(* ===== verification/ToyBackend.v ===== *)
(** * A concrete [CvBackend], for running the model on concrete inputs

    The theorems of the development hold for every backend that satisfies
    the [CvLaws] they assume; this instance exists so that witnesses can
    evaluate the model.  It is not OpenCV: its resize is nearest-neighbour
    (OpenCV's [INTER_AREA] averages), its colour conversion is the
    textbook 8-bit HSV formula of the OpenCV documentation rounded to
    nearest, its contour finder returns the four corners of the bounding
    rectangle of all set pixels (which is what OpenCV returns exactly when
    the set pixels form one filled rectangle), and its text extent is a
    fixed cell per character; it draws rectangles as one-pixel borders
    or filled blocks and does not rasterise text. *)

From Stdlib Require Import ZArith List String Bool Lia.
From S2P Require Import Prelude Image Backend.
Import ListNotations.
Open Scope Z_scope.

(** Nearest neighbour: target cell [(r, c)] reads source cell
    [(r * rows / h, c * cols / w)]. *)
Definition toy_resize (img : image) (w h : Z) : image :=
  mk_grid h w (fun r c => at_ img (r * rows img / h) (c * cols img / w)).

(** Rounded quotient [round(n / d)] for [n >= 0], [d > 0]. *)
Definition round_div (n d : Z) : Z := (2 * n + d) / (2 * d).

(** 8-bit HSV: [V = max], [S = 255 (V - min) / V],
    [H = (60 * ...) / 2] in [0, 180). *)
Definition toy_bgr2hsv (p : bgr) : bgr :=
  let '(b, g, r) := p in
  let v := Z.max b (Z.max g r) in
  let mn := Z.min b (Z.min g r) in
  let d := v - mn in
  let s := if v =? 0 then 0 else round_div (255 * d) v in
  let h2 :=
    if d =? 0 then 0
    else if v =? r then 30 * (g - b) / d
    else if v =? g then 60 + 30 * (b - r) / d
    else 120 + 30 * (r - g) / d in
  let h := if h2 <? 0 then h2 + 180 else h2 in
  (h, s, v).

(** Bounding box [(x0, y0, x1, y1)] of the set cells of a mask, if any,
    scanning row by row. *)
Definition bbox_step (m : mask) (r : Z) (acc : option (Z * Z * Z * Z)) (c : Z)
    : option (Z * Z * Z * Z) :=
  if at_ m r c then
    match acc with
    | None => Some (c, r, c, r)
    | Some (x0, y0, x1, y1) => Some (Z.min x0 c, Z.min y0 r, Z.max x1 c, Z.max y1 r)
    end
  else acc.

Definition bbox_row (m : mask) (acc : option (Z * Z * Z * Z)) (r : Z) : option (Z * Z * Z * Z) :=
  fold_left (bbox_step m r) (zrange 0 (Z.to_nat (cols m))) acc.

Definition mask_bbox (m : mask) : option (Z * Z * Z * Z) :=
  fold_left (bbox_row m) (zrange 0 (Z.to_nat (rows m))) None.

Definition toy_find_contours (m : mask) : list contour :=
  match mask_bbox m with
  | None => []
  | Some (x0, y0, x1, y1) => [[(x0, y0); (x0, y1); (x1, y1); (x1, y0)]]
  end.

(** Twelve pixels per character, seventeen high. *)
Definition toy_text_size (s : string) : Z * Z := (12 * Z.of_nat (String.length s), 17).

(** Rectangles: filled for a negative thickness, else their one-pixel
    border; text is not rasterised. *)
Definition toy_draw (img : image) (op : draw_op) : image :=
  match op with
  | Rectangle (x1, y1) (x2, y2) color thickness =>
      mk_grid (rows img) (cols img) (fun r c =>
        let inside := (y1 <=? r <=? y2) && (x1 <=? c <=? x2) in
        let border := (r =? y1) || (r =? y2) || (c =? x1) || (c =? x2) in
        if inside && ((thickness <? 0) || border) then color else at_ img r c)
  | PutText _ _ _ _ => img
  end.

#[export] Instance toy_backend : CvBackend := {
  cv_resize := toy_resize;
  cv_bgr2hsv := toy_bgr2hsv;
  cv_find_contours := toy_find_contours;
  cv_text_size := toy_text_size;
  cv_draw := toy_draw
}.

(** ** The toy backend satisfies the laws *)

Definition bbox_in (m : mask) (acc : option (Z * Z * Z * Z)) : Prop :=
  match acc with
  | None => True
  | Some (x0, y0, x1, y1) =>
      0 <= x0 < cols m /\ 0 <= x1 < cols m /\ 0 <= y0 < rows m /\ 0 <= y1 < rows m
  end.

Definition box_has (acc : option (Z * Z * Z * Z)) (c r : Z) : Prop :=
  match acc with
  | None => False
  | Some (x0, y0, x1, y1) => x0 <= c <= x1 /\ y0 <= r <= y1
  end.

Definition box_in_rect (x0 y0 x1 y1 : Z) (acc : option (Z * Z * Z * Z)) : Prop :=
  match acc with
  | None => True
  | Some (a, b, c, d) => x0 <= a /\ c <= x1 /\ y0 <= b /\ d <= y1
  end.

Lemma mask_bbox_in m : bbox_in m (mask_bbox m).
Proof.
  unfold mask_bbox. apply fold_left_invariant; [exact I|].
  intros acc r Hr Hacc. apply in_zrange in Hr. unfold bbox_row.
  apply fold_left_invariant; [exact Hacc|].
  intros acc' c Hc Hacc'. apply in_zrange in Hc. unfold bbox_step.
  destruct (at_ m r c); [|exact Hacc'].
  destruct acc' as [[[[x0 y0] x1] y1]|]; simpl in *; lia.
Qed.

Lemma bbox_step_keeps m r c acc c0 r0 :
  box_has acc c0 r0 -> box_has (bbox_step m r acc c) c0 r0.
Proof.
  unfold bbox_step. destruct (at_ m r c); [|auto].
  destruct acc as [[[[x0 y0] x1] y1]|]; simpl; [lia | tauto].
Qed.

Lemma bbox_row_keeps m r acc c0 r0 :
  box_has acc c0 r0 -> box_has (bbox_row m acc r) c0 r0.
Proof.
  intros H. unfold bbox_row. apply fold_left_invariant; [exact H|].
  intros b c _. apply bbox_step_keeps.
Qed.

(** Every set cell of the mask is in its bounding box. *)
Lemma mask_bbox_has m r c :
  in_bounds m r c -> at_ m r c = true -> box_has (mask_bbox m) c r.
Proof.
  intros [Hr Hc] Hset. unfold mask_bbox.
  apply (fold_left_reaches (fun acc => box_has acc c r) _ _ r); [apply in_zrange; lia | intros; apply bbox_row_keeps; auto |].
  intros b. unfold bbox_row.
  apply (fold_left_reaches (fun acc => box_has acc c r) _ _ c); [apply in_zrange; lia | intros; apply bbox_step_keeps; auto |].
  intros b'. unfold bbox_step. rewrite Hset.
  destruct b' as [[[[x0 y0] x1] y1]|]; simpl; lia.
Qed.

Lemma mask_bbox_empty m :
  (forall r c, in_bounds m r c -> at_ m r c = false) -> mask_bbox m = None.
Proof.
  intros H. unfold mask_bbox. apply fold_left_invariant; [reflexivity|].
  intros acc r Hr ->. apply in_zrange in Hr. unfold bbox_row.
  apply fold_left_invariant; [reflexivity|].
  intros acc c Hc ->. apply in_zrange in Hc. unfold bbox_step.
  rewrite H; [reflexivity | unfold in_bounds; lia].
Qed.

Lemma mask_bbox_in_rect m x0 y0 x1 y1 :
  mask_is_rect m x0 y0 x1 y1 -> box_in_rect x0 y0 x1 y1 (mask_bbox m).
Proof.
  intros Hm. unfold mask_bbox. apply fold_left_invariant; [exact I|].
  intros acc r Hr Hacc. apply in_zrange in Hr. unfold bbox_row.
  apply fold_left_invariant; [exact Hacc|].
  intros acc' c Hc Hacc'. apply in_zrange in Hc. unfold bbox_step.
  rewrite Hm by (unfold in_bounds; lia).
  destruct (Z.leb_spec y0 r), (Z.leb_spec r y1), (Z.leb_spec x0 c), (Z.leb_spec c x1);
    simpl; try exact Hacc'.
  destruct acc' as [[[[a b] c'] d]|]; simpl in *; lia.
Qed.

Lemma mask_bbox_rect m x0 y0 x1 y1 :
  0 <= x0 <= x1 -> x1 < cols m -> 0 <= y0 <= y1 -> y1 < rows m ->
  mask_is_rect m x0 y0 x1 y1 -> mask_bbox m = Some (x0, y0, x1, y1).
Proof.
  intros Hx Hx1 Hy Hy1 Hm.
  assert (H0 : box_has (mask_bbox m) x0 y0).
  { apply mask_bbox_has; [unfold in_bounds; lia|]. rewrite Hm by (unfold in_bounds; lia).
    zcase; try lia; reflexivity. }
  assert (H1 : box_has (mask_bbox m) x1 y1).
  { apply mask_bbox_has; [unfold in_bounds; lia|]. rewrite Hm by (unfold in_bounds; lia).
    zcase; try lia; reflexivity. }
  pose proof (mask_bbox_in_rect m x0 y0 x1 y1 Hm) as Hr.
  destruct (mask_bbox m) as [[[[a b] c] d]|]; simpl in *; [|tauto].
  f_equal. repeat f_equal; lia.
Qed.

Lemma toy_resize_ext img1 img2 w h :
  0 < rows img1 -> 0 < cols img1 -> 0 < w -> 0 < h -> grid_eq img1 img2 ->
  grid_eq (toy_resize img1 w h) (toy_resize img2 w h).
Proof.
  intros Hr Hc Hw Hh (Er & Ec & E). unfold toy_resize. repeat split; simpl; [reflexivity..|].
  intros r c [Hr' Hc']. simpl in Hr', Hc'. rewrite <- Er, <- Ec. apply E. unfold in_bounds.
  split; split.
  - apply Z.div_pos; nia.
  - apply Z.div_lt_upper_bound; nia.
  - apply Z.div_pos; nia.
  - apply Z.div_lt_upper_bound; nia.
Qed.

Lemma mask_bbox_ext m1 m2 : grid_eq m1 m2 -> mask_bbox m1 = mask_bbox m2.
Proof.
  intros (Er & Ec & E). unfold mask_bbox, bbox_row. rewrite Er, Ec.
  apply fold_left_ext_in. intros acc r Hr. apply in_zrange in Hr.
  apply fold_left_ext_in. intros acc' c Hc. apply in_zrange in Hc.
  unfold bbox_step. rewrite E; [reflexivity | unfold in_bounds; lia].
Qed.

Lemma toy_draw_ext img1 img2 op : grid_eq img1 img2 -> grid_eq (toy_draw img1 op) (toy_draw img2 op).
Proof.
  intros (Er & Ec & E). destruct op as [[x1 y1] [x2 y2] color t|]; [|split; auto].
  simpl. repeat split; simpl; auto. intros r c Hb. destruct (_ && _); [reflexivity|].
  apply E, Hb.
Qed.

Lemma toy_laws : CvLaws.
Proof.
  split.
  - intros img w h _ _. split; reflexivity.
  - intros m c p. simpl. unfold toy_find_contours.
    pose proof (mask_bbox_in m) as Hb.
    destruct (mask_bbox m) as [[[[x0 y0] x1] y1]|]; simpl in *; [|tauto].
    intros [<-|[]]. simpl. intros Hp.
    repeat destruct Hp as [<-|Hp]; simpl; try lia; destruct Hp.
  - intros m c. simpl. unfold toy_find_contours.
    destruct (mask_bbox m) as [[[[x0 y0] x1] y1]|]; simpl; [|tauto].
    intros [<-|[]]. discriminate.
  - intros s. cbn [cv_text_size toy_backend]. unfold toy_text_size. cbn [fst snd]. lia.
  - intros m Hm. simpl. unfold toy_find_contours. rewrite mask_bbox_empty by exact Hm.
    reflexivity.
  - intros m x0 y0 x1 y1 Hx Hx1 Hy Hy1 Hm. simpl. unfold toy_find_contours.
    rewrite (mask_bbox_rect m x0 y0 x1 y1) by (assumption || lia). reflexivity.
  - intros img [[x1 y1] [x2 y2] color t|]; split; reflexivity.
  - exact toy_resize_ext.
  - intros m1 m2 E. simpl. unfold toy_find_contours. rewrite (mask_bbox_ext m1 m2 E). reflexivity.
  - exact toy_draw_ext.
Qed.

> _Prompt_:
Restate, please, word for word the span of records running from the first line to the line bearing "evaluate the model.", both included, and nothing outside it.

> _Worked solution_:
(* ===== verification/ToyBackend.v ===== *)
(** * A concrete [CvBackend], for running the model on concrete inputs

    The theorems of the development hold for every backend that satisfies
    the [CvLaws] they assume; this instance exists so that witnesses can
    evaluate the model.  It is not OpenCV: its resize is nearest-neighbour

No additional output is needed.